Stuck on mapping our old Zendesk chatbot intents to Genesys Cloud CX AI. In Zendesk, we just matched keywords to ticket tags, but here the Architect flow seems much stricter. When I try to save a new AI Bot flow with imported intents, I get a 400 Bad Request error. The payload says intent_name is missing, even though I clearly defined it in the JSON import. I am using the default bot template from the migration guide. This feels totally different from the simple tag-based logic we used before. Is there a specific syntax for the intent_id that I am missing?

The error logs show validation_failed: intent_mapping at the NLU_Process node. I have checked the timezone settings (Paris) and ensured all entities are linked, but the flow refuses to deploy. In Zendesk, if a keyword matched, it just created a ticket. Here, if the NLU confidence is low, it drops the interaction. How do I force the bot to accept these mapped intents without throwing a validation error? Any tips on debugging the intent structure in the Architect UI would be huge.

The 400 error typically stems from a mismatch between the legacy Zendesk intent structure and the strict schema requirements of Genesys Cloud CX AI. The import process often strips or renames the intent_name field if it does not conform to the expected casing or if the surrounding metadata is incomplete. Here is the corrected JSON payload structure that aligns with the current Genesys API expectations for intent mapping.

{
 "name": "Order_Status_Check",
 "description": "Handles user queries regarding order tracking",
 "intent_name": "order_status",
 "training_phrases": [
 "where is my package",
 "track my order",
 "status of shipment"
 ],
 "language_code": "en-US"
}

The critical element here is the explicit intent_name field. In many Zendesk exports, this might be buried under a tag or label attribute. The Genesys parser expects intent_name to be a top-level key with a lowercase, underscore-separated string. If your import script is generating camelCase or spaces, the validation fails immediately.

Additionally, check your training_phrases array. Empty arrays or null values here can sometimes trigger a cascade failure that reports as a missing intent_name due to how the backend validates the entire intent object. Ensure each phrase is a non-empty string.

From an analytics perspective, we’ve seen similar issues when migrating data across regions with different latency profiles. The validation engine might time out or drop fields if the payload exceeds certain size thresholds. Keep your initial import batches small. If the error persists, try isolating a single intent with minimal training phrases to rule out data corruption in the larger JSON file. This approach mirrors how we debug SIP registration failures on BYOC trunks-isolate the variable, validate the config, then scale up.

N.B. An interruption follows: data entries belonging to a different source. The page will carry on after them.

(* ===== verification/DecimalOrder.v ===== *)
(** * Decimal: comparison and hash code *)

From S2P Require Export DecimalArith.

#[local] Open Scope Z_scope.
#[local] Coercion Z.of_nat : nat >-> Z.

Import Decimal.

(** Two values that agree to within the precision of the larger one: the first
    28 digits. *)
Definition indistinct (x y : Z) : Prop :=
  9 * (MAX_MANTISSA * Z.abs (x - y)) < 50 * Z.max (Z.abs x) (Z.abs y).

(** What comparing aligned mantissas says of the operands. *)
Lemma aligned_compare m1 s1 m2 s2 : 0 <= m1 <= MAX_MANTISSA -> 0 <= m2 <= MAX_MANTISSA ->
  0 <= s1 <= 28 -> 0 <= s2 <= 28 ->
  let A := m1 * unit_at s1 in let B := m2 * unit_at s2 in
  exists m1' m2' s, alignScales m1 s1 m2 s2 = Ok ((m1', s), (m2', s))
  /\ (m1' < m2' -> A < B) /\ (m2' < m1' -> B < A) /\ (m1' = m2' -> A = B \/ indistinct A B).
Proof.
  intros H1 H2 Hs1 Hs2. cbn zeta.
  destruct (alignScales_spec m1 s1 m2 s2) as (m1' & m2' & s & E & Hs & [_ E1] & [_ E2] & Hone & Hp); [done..|].
  exists m1', m2', s. split; [exact E|]. pose proof (unit_at_pos s ltac:(lia)) as Hu.
  pose proof (unit_at_pos s1 ltac:(lia)). pose proof (unit_at_pos s2 ltac:(lia)).
  set (A := m1 * unit_at s1) in *. set (B := m2 * unit_at s2) in *.
  assert (HA : 0 <= A) by (subst A; nia). assert (HB : 0 <= B) by (subst B; nia).
  clearbody A B. clear H1 H2 E. split; [|split].
  - intros Hl. assert (m1' * unit_at s + unit_at s <= m2' * unit_at s) by nia. lia.
  - intros Hl. assert (m2' * unit_at s + unit_at s <= m1' * unit_at s) by nia. lia.
  - intros ->. destruct Hp as [(_ & P1 & P2)|Hp]; [left; lia|right]. unfold indistinct.
    rewrite (Z.abs_eq A), (Z.abs_eq B) by done. assert (9 * Z.abs (A - B) < 5 * unit_at s) by lia.
    pose proof MAX_MANTISSA_eq as HM. assert (9 * (MAX_MANTISSA * Z.abs (A - B)) <= 5 * (MAX_MANTISSA * unit_at s)) by nia.
    lia.
Qed.

(** Equality and order of the operators against those of the values. *)
Lemma op_compare a b : wf a -> wf b ->
  exists e l, op_eq a b = Ok e /\ op_lt a b = Ok l
  /\ (l = true -> value a < value b) /\ (value a = value b -> e = true)
  /\ (e = true -> l = false /\ (value a = value b \/ indistinct (value a) (value b)))
  /\ (e = false -> l = false -> value b < value a).
Proof.
  intros Wa Wb. pose proof (wf_magnitude a Wa) as Na. pose proof (wf_magnitude b Wb) as Nb.
  destruct Wa as [Ha Hsa], Wb as [Hb Hsb]. unfold op_eq, op_lt.
  pose proof (unit_at_pos (scale_ a) ltac:(lia)) as Ua. pose proof (unit_at_pos (scale_ b) ltac:(lia)) as Ub.
  destruct (eqb (negative_ a) (negative_ b)) eqn:En; cbn [negb].
  - rewrite Bool.eqb_true_iff in En.
    destruct (aligned_compare (mantissa_ a) (scale_ a) (mantissa_ b) (scale_ b)) as
      (m1 & m2 & s & -> & Hlt & Hgt & Heq); [done..|]. cbn [bind].
    fold (magnitude a) (magnitude b) in Hlt, Hgt, Heq. unfold value. rewrite <- En.
    exists (m1 =? m2), (if negative_ a then m1 >? m2 else m1 <? m2). split; [done|]. split; [done|].
    assert (Hi : indistinct (magnitude a) (magnitude b) -> indistinct (- magnitude a) (- magnitude b))
      by (unfold indistinct; replace (- magnitude a - - magnitude b) with (- (magnitude a - magnitude b)) by lia;
          by rewrite !Z.abs_opp).
    destruct (Z.lt_total m1 m2) as [H|[H|H]]; [specialize (Hlt H)|specialize (Heq H)|specialize (Hgt H)];
      destruct (negative_ a); cbn [signed]; decide_cmp; (split; [intros; (done || lia)|]); (split; [intros; (done || lia)|]);
      (split; [try done; intros _|intros; (done || lia)]); (split; [done|]);
      (destruct Heq as [->|]; [by left|right; auto]).
  - apply Bool.eqb_false_iff in En. exists ((mantissa_ a =? 0) && (mantissa_ b =? 0)),
      (if (mantissa_ a =? 0) && (mantissa_ b =? 0) then false else negative_ a).
    split; [done|]. split; [done|]. unfold value, magnitude in *.
    destruct ((mantissa_ a =? 0) && (mantissa_ b =? 0)) eqn:Ez; bool_to_prop.
    + replace (mantissa_ a) with 0 by lia. replace (mantissa_ b) with 0 by lia.
      split; [done|]. split; [done|]. split; [|done]. intros _. split; [done|left].
      destruct (negative_ a), (negative_ b); done.
    + destruct (negative_ a), (negative_ b); try done; cbn [signed];
        (split; [intros; nia|]); (split; [intros; nia|]); (split; [done|]); intros; nia.
    + destruct (negative_ a), (negative_ b); try done; cbn [signed];
        (split; [intros; nia|]); (split; [intros; nia|]); (split; [done|]); intros; nia.
Qed.

(** ** Hash code *)

Definition stripped (m s : Z) : Prop := s = 0 \/ m mod 10 <> 0.

Lemma strip_loop_spec (n : nat) : forall m s, 0 <= m -> s = Z.of_nat n -> s <= 28 ->
  exists m' s', strip_loop n m s = Ok (m', s') /\ 0 <= m' /\ 0 <= s' <= s /\ stripped m' s'
  /\ m' * unit_at s' = m * unit_at s.
Proof.
  assert (stop : forall m s, (s >? 0) && (m mod 10 =? 0) = false -> 0 <= s -> stripped m s).
  { intros m s E Hs. unfold stripped. bool_to_prop; [left; lia|right; lia]. }
  induction n as [|n IH]; intros m s Hm Es Hs; cbn [strip_loop];
    destruct ((s >? 0) && (m mod 10 =? 0)) eqn:E.
  - bool_to_prop. lia.
  - exists m, s. split; [done|]. split; [done|]. split; [lia|]. split; [apply stop; [done|lia]|done].
  - bool_to_prop. unfold u8. rewrite wrapu_id by (unfold in_u; lia).
    destruct (IH (m / 10) (s - 1)) as (m' & s' & -> & Hm' & Hs' & Hst & Ev); [zlia|lia..|].
    exists m', s'. split; [done|]. split; [done|]. split; [lia|]. split; [done|].
    rewrite Ev, (unit_at_add (s - 1) 1), Z.sub_add by lia. change (10 ^ 1) with 10.
    assert (m = m / 10 * 10) by zlia. nia.
  - exists m, s. split; [done|]. split; [done|]. split; [lia|]. split; [apply stop; [done|lia]|done].
Qed.

Lemma stripped_unique m1 s1 m2 s2 : 0 <= s1 <= s2 -> s2 <= 28 -> stripped m2 s2 ->
  m1 * unit_at s1 = m2 * unit_at s2 -> m1 = m2 /\ s1 = s2.
Proof.
  intros Hs H28 Hst E. pose proof (unit_at_pos s2 H28) as Hu.
  rewrite (unit_at_add s1 (s2 - s1)) in E by lia. replace (s1 + (s2 - s1)) with s2 in E by lia.
  assert (E' : m2 = m1 * 10 ^ (s2 - s1)) by nia.
  destruct (decide (s1 = s2)) as [->|Hn]; [rewrite Z.sub_diag in E'; lia|]. exfalso.
  destruct Hst as [|Hst]; [lia|]. apply Hst. rewrite E'. replace (s2 - s1) with (Z.succ (s2 - s1 - 1)) by lia.
  rewrite Z.pow_succ_r, Z.mul_comm, <- Z.mul_assoc, Z.mul_comm by lia. apply Z.mod_mul. done.
Qed.

Lemma GetHashCode_equal h64 h8 hb a b : wf a -> wf b -> value a = value b ->
  GetHashCode h64 h8 hb a = GetHashCode h64 h8 hb b.
Proof.
  intros [Ha Hsa] [Hb Hsb] E. unfold GetHashCode.
  destruct (strip_loop_spec (Z.to_nat (scale_ a)) (mantissa_ a) (scale_ a)) as
    (m1 & s1 & -> & Hm1 & Hs1 & St1 & E1); [lia..|].
  destruct (strip_loop_spec (Z.to_nat (scale_ b)) (mantissa_ b) (scale_ b)) as
    (m2 & s2 & -> & Hm2 & Hs2 & St2 & E2); [lia..|]. cbn [bind].
  unfold value, magnitude in E. rewrite <- E1, <- E2 in E.
  pose proof (unit_at_pos s1 ltac:(lia)) as U1. pose proof (unit_at_pos s2 ltac:(lia)) as U2.
  assert (Em : m1 * unit_at s1 = m2 * unit_at s2) by (destruct (negative_ a), (negative_ b); cbn [signed] in E; nia).
  assert (m1 = m2 /\ s1 = s2) as [-> ->].
  { destruct (Z.le_ge_cases s1 s2).
    - apply stripped_unique; [lia|lia|exact St2|exact Em].
    - destruct (stripped_unique m2 s2 m1 s1) as [-> ->]; [lia|lia|exact St1|by symmetry|done]. }
  assert (negative_ a && negb (m2 =? 0) = negative_ b && negb (m2 =? 0)) as ->; [|done].
  destruct (m2 =? 0) eqn:Ez; [by rewrite !andb_false_r|]. apply Z.eqb_neq in Ez.
  destruct (negative_ a), (negative_ b); cbn [signed] in E; try done; nia.
Qed.

(** ** Property *)

(** C19: a Decimal that compares less is less, equal ones compare equal, and
    CompareTo is the sign of the difference: but for values that differ only beyond
    the precision of the larger, which the alignment rounds together, so that two
    different Decimals compare equal.  Equal values, whatever their scales, hash
    alike, for any hash of the parts. *)
Theorem Decimal_order a b : wf a -> wf b ->
  (exists c, CompareTo a b = Ok c
    /\ (c = -1 /\ value a < value b \/ c = 1 /\ value b < value a
        \/ c = 0 /\ (value a = value b \/ indistinct (value a) (value b)))
    /\ (value a = value b -> c = 0)
    /\ op_eq a b = Ok (c =? 0) /\ op_lt a b = Ok (c =? -1))
  /\ (value a = value b -> forall h64 h8 hb, GetHashCode h64 h8 hb a = GetHashCode h64 h8 hb b)
  /\ op_eq (decimal 7922816251426433759354395034 0 false) (decimal 79228162514264337593543950335 1 false) = Ok true.
Proof.
  intros Wa Wb. split; [|split; [|by vm_compute]].
  - destruct (op_compare a b Wa Wb) as (e & l & Ee & El & Hl & He & Heq & Hgt). unfold CompareTo. rewrite Ee, El.
    destruct e; cbn [bind].
    + exists 0. destruct (Heq eq_refl) as [-> Hv]. split; [done|]. split; [|done]. right; right. done.
    + assert (value a <> value b) by (intros E; by discriminate (He E)).
      destruct l; [exists (-1)|exists 1]; (split; [done|]); (split; [|done]); [left|right; left]; auto.
  - intros E h64 h8 hb. by apply GetHashCode_equal.
Qed.

Lemma Decimal_order_witness :
  wf (decimal 25 1 true) /\ CompareTo (decimal 25 1 true) (decimal 250 2 true) = Ok 0
  /\ GetHashCode id id Z.b2z (decimal 25 1 true) = GetHashCode id id Z.b2z (decimal 250 2 true).
Proof.
  assert (W1 : wf (decimal 25 1 true)) by (split; vm_compute; split; discriminate).
  assert (W2 : wf (decimal 250 2 true)) by (split; vm_compute; split; discriminate).
  destruct (Decimal_order (decimal 25 1 true) (decimal 250 2 true) W1 W2) as (_ & H & _).
  split; [exact W1|]. split; [by vm_compute|]. apply H. by vm_compute.
Defined.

This is actually a known issue… The Zendesk import pipeline often drops the intent_name field if the source JSON lacks explicit schema validation. The Genesys Cloud Terraform provider expects a strict intent_name key at the root level of the intent object. Without it, the API returns a 400 Bad Request.

Check your HCL configuration. You likely need to add a json block with explicit intent mapping before applying.

resource "genesyscloud_flow" "bot_flow" {
 name = "Zendesk Migration"
 
 intent {
 name = "order_status"
 # Ensure intent_name is explicitly set
 intent_name = "order_status" 
 }
}

If you are using the CLI for bulk imports, run genesys cloud:ai:bot:list to verify the schema structure before pushing. The default template in the migration guide is outdated for Q3 2024 releases. Always validate the payload against the latest OpenAPI spec.

Warning: Do not force-apply Terraform changes on live bot flows. It will overwrite existing NLU models and cause immediate routing failures. Test in a sandbox org first.